The study was begun in 2006 when Colin Chapman, a researcher at McGill University, invited Goldberg to collaborate on a health assessment of two groups of red colobus monkeys in Kibale National Park, in western Uganda.

Chapman, also an associate scientist with the Wildlife Conservation Society, had spent two decades studying the behavior and ecology of the monkeys. He wanted to broaden the study to include an analysis of the pathogens they carried. Wildlife veterinarians from the Wildlife Conservation Society helped collect the samples, and a team from Oregon Health and Science University, led by Mark Slifka, conducted immunological analyses to characterize the virus.

An initial screening for antibodies to the vaccinia virus yielded positive results in about one-quarter of the monkeys tested. This was not clear evidence of infection with vaccinia, however.

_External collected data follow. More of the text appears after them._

(** ** The differ *)

(** C2.  For every source mapping [sMap] and target mapping [tMap], and
    every order in which [sMap] is enumerated, [appendNewEnv] leaves in the
    target's mapping the original target mapping united with the source
    mapping restricted to the keys absent from the target; a key of the
    target keeps its value whatever the source holds for it.  A [Sync] that
    returns nil has parsed both files and has written that mapping to the
    target, in either variant. *)
Theorem Sync_merges_without_overwrite :
  (∀ sMap tMap pairs,
     pairs ≡ₚ map_to_list sMap →
     Flat.appendNewEnv_range pairs tMap = merged sMap tMap ∧
     (Grouped.appendNewEnv_range pairs tMap).1 = merged sMap tMap) ∧
  (∀ sMap tMap k v,
     tMap !! k = Some v → merged sMap tMap !! k = Some v) ∧
  (∀ flt source target fs fs',
     Flat.Sync flt source target fs = (None, fs') →
     ∃ sData tData sMap tMap,
       fs !! source = Some sData ∧ fs !! target = Some tData ∧
       mapEnv sData = (sMap, None) ∧ mapEnv tData = (tMap, None) ∧
       fs' !! target =
         Some (flat_text (merged sMap tMap)
                 (sort_Strings (range_keys (merged sMap tMap))))) ∧
  (∀ flt source target fs fs',
     Grouped.Sync flt source target fs = (None, fs') →
     ∃ sData tData sMap tMap,
       fs !! source = Some sData ∧ fs !! target = Some tData ∧
       mapEnv sData = (sMap, None) ∧ mapEnv tData = (tMap, None) ∧
       fs' !! target =
         Some (grouped_text (merged sMap tMap) true EmptyString
                 (sort_Strings (range_keys (merged sMap tMap))))).
Proof.
  split; [|split; [|split]].
  - intros sMap tMap pairs Hperm. unfold merged. rewrite union_restricted.
    rewrite Grouped_appendNewEnv_range_fst.
    by rewrite (Flat_appendNewEnv_range_perm _ sMap).
  - intros sMap tMap k v Hk. unfold merged. by apply lookup_union_Some_l.
  - intros flt source target fs fs' H.
    apply Flat_Sync_success
      in H as (sData & tData & sMap & tMap & Hs & Ht & Hsm & Htm & _ & Hfs').
    exists sData, tData, sMap, tMap. repeat (split; [done|]).
    unfold merged. rewrite union_restricted. apply Hfs'.
  - intros flt source target fs fs' H.
    apply Grouped_Sync_success
      in H as (sData & tData & sMap & tMap & Hs & Ht & Hsm & Htm & _ & Hfs').
    exists sData, tData, sMap, tMap. repeat (split; [done|]).
    unfold merged. rewrite union_restricted. apply Hfs'.
Qed.

Lemma Sync_merges_without_overwrite_witness :
  ∃ sData tData sMap tMap,
    example_fs !! "source.env" = Some sData ∧
    example_fs !! "target.env" = Some tData ∧
    mapEnv sData = (sMap, None) ∧ mapEnv tData = (tMap, None) ∧
    (Flat.Sync no_faults "source.env" "target.env" example_fs).2
      !! "target.env" =
      Some (flat_text (merged sMap tMap)
              (sort_Strings (range_keys (merged sMap tMap)))).
Proof.
  apply (proj1 (proj2 (proj2 Sync_merges_without_overwrite)) no_faults).
  by vm_compute.
Defined.

(** The scenario of the specification: the source holds [FOO=1] and
    [BAR=2], the target [FOO=0]; afterwards the target holds [BAR=2] and
    [FOO=0], sorted. *)
Lemma Sync_scenario :
  Flat.Sync no_faults "source.env" "target.env" example_fs =
    (None, <["target.env" := "BAR=2" +:+ newline +:+ "FOO=0" +:+ newline]>
             example_fs).
Proof. by vm_compute. Qed.

(** ** Writing and parsing back *)

Lemma merged_parsed_well_formed sData tData :
  map_Forall well_formed ((mapEnv tData).1 ∪ (mapEnv sData).1).
Proof. apply map_Forall_union_2; apply mapEnv_well_formed. Qed.

Lemma merged_parsed_scannable sData tData :
  no_trailing_CR (mapEnv sData).1 → no_trailing_CR (mapEnv tData).1 →
  map_Forall scannable ((mapEnv tData).1 ∪ (mapEnv sData).1).
Proof.
  intros Hs Ht. apply map_Forall_union_2.
  - intros k v H. split; [by eapply Ht|by eapply mapEnv_fits].
  - intros k v H. split; [by eapply Hs|by eapply mapEnv_fits].
Qed.

Lemma union_union_r (m1 m2 : gmap string string) : m1 ∪ m2 ∪ m2 = m1 ∪ m2.
Proof. by rewrite <-(assoc_L (∪)), (idemp_L (∪)). Qed.

(** Two runs of a [Sync] that writes the text [text_of] of the merged
    mapping, when the mapping is parsed back from that text.  [ok] holds of
    the faults under which a run over parsable files returns nil. *)
Section twice.
Context (Sync : faults → string → string → gmap string string →
                option error * gmap string string).
Context (text_of : gmap string string → string) (ok : faults → Prop).
Context (Sync_success : ∀ flt source target fs fs',
  Sync flt source target fs = (None, fs') →
  ∃ sData tData sMap tMap,
    fs !! source = Some sData ∧ fs !! target = Some tData ∧
    mapEnv sData = (sMap, None) ∧ mapEnv tData = (tMap, None) ∧
    synced target (text_of (tMap ∪ sMap)) fs fs').
Context (Sync_run : ∀ flt source target fs sData tData sMap tMap,
  fs !! source = Some sData → fs !! target = Some tData →
  mapEnv sData = (sMap, None) → mapEnv tData = (tMap, None) → ok flt →
  ∃ fs', Sync flt source target fs = (None, fs') ∧
         synced target (text_of (tMap ∪ sMap)) fs fs').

“We found that as we screened these monkeys initially for a broad range of poxviruses, many of them came up positive,” Goldberg said.

The researchers were surprised to find that the monkeys harbored antibodies to some, but not all, of the proteins associated with the known poxviruses, Goldberg said. Whatever had infected the monkeys “looked a little bit like monkeypox virus, a little bit like vaccinia virus, a little bit like cowpox virus, but not exactly like any of them,” he said.

“We were forced to conclude in the end based on a series of progressive laboratory tests that yes, these monkeys had been exposed to a poxvirus, but that it was different from any poxvirus that we were using as a reference,” he said.

All the animals were healthy at the time of the study, and no recent cases of human orthopoxvirus infection have been reported in Uganda.

Traditionally, global health authorities look for disease in wildlife only after outbreaks occur in humans. Monkeypox, for example, has caused hundreds of cases of illness in Africa. A 2003 outbreak of monkeypox in humans in the U.S. – traced to rodents imported as pets from sub-Saharan Africa – increased interest in this disease.

Little is known about the global distribution of orthopoxviruses, Goldberg said, but their potential to cross from other animals into humans warrants more attention. (Some believe that smallpox, which killed 300 to 500 million people in the 20th century before it was eradicated in 1980, originated in African rodents thousands of years ago.)

The red colobus monkeys of Kibale are probably not the primary hosts of the virus that infected them, Goldberg said. None of the monkeys was sick when they were tested, an indication that their immune systems had successfully cleared the pathogen. Other mammals, such as rodents, may function as incubators of the virus, he said.

Under the right circumstances, orthopoxviruses can jump from a host species into a new species. This is worrisome in a region known to harbor a diversity of wildlife and where interactions between people and wildlife are on the rise, Goldberg said.

“Western Uganda has one of the fastest growing populations in sub-Saharan Africa,” he said. “People need land, and so do wildlife, and as competition for land becomes fiercer, contact between people and wildlife becomes more common.”

The relatively high prevalence of HIV and AIDS in sub-Saharan Africa also makes human populations more susceptible to pathogens that might otherwise only afflict wildlife.

Goldberg and his colleagues hope the new study increases interest in the diseases currently circulating among mammals in sub-Saharan Africa.

“My prediction is that the more we look, the more we’ll find,” he said.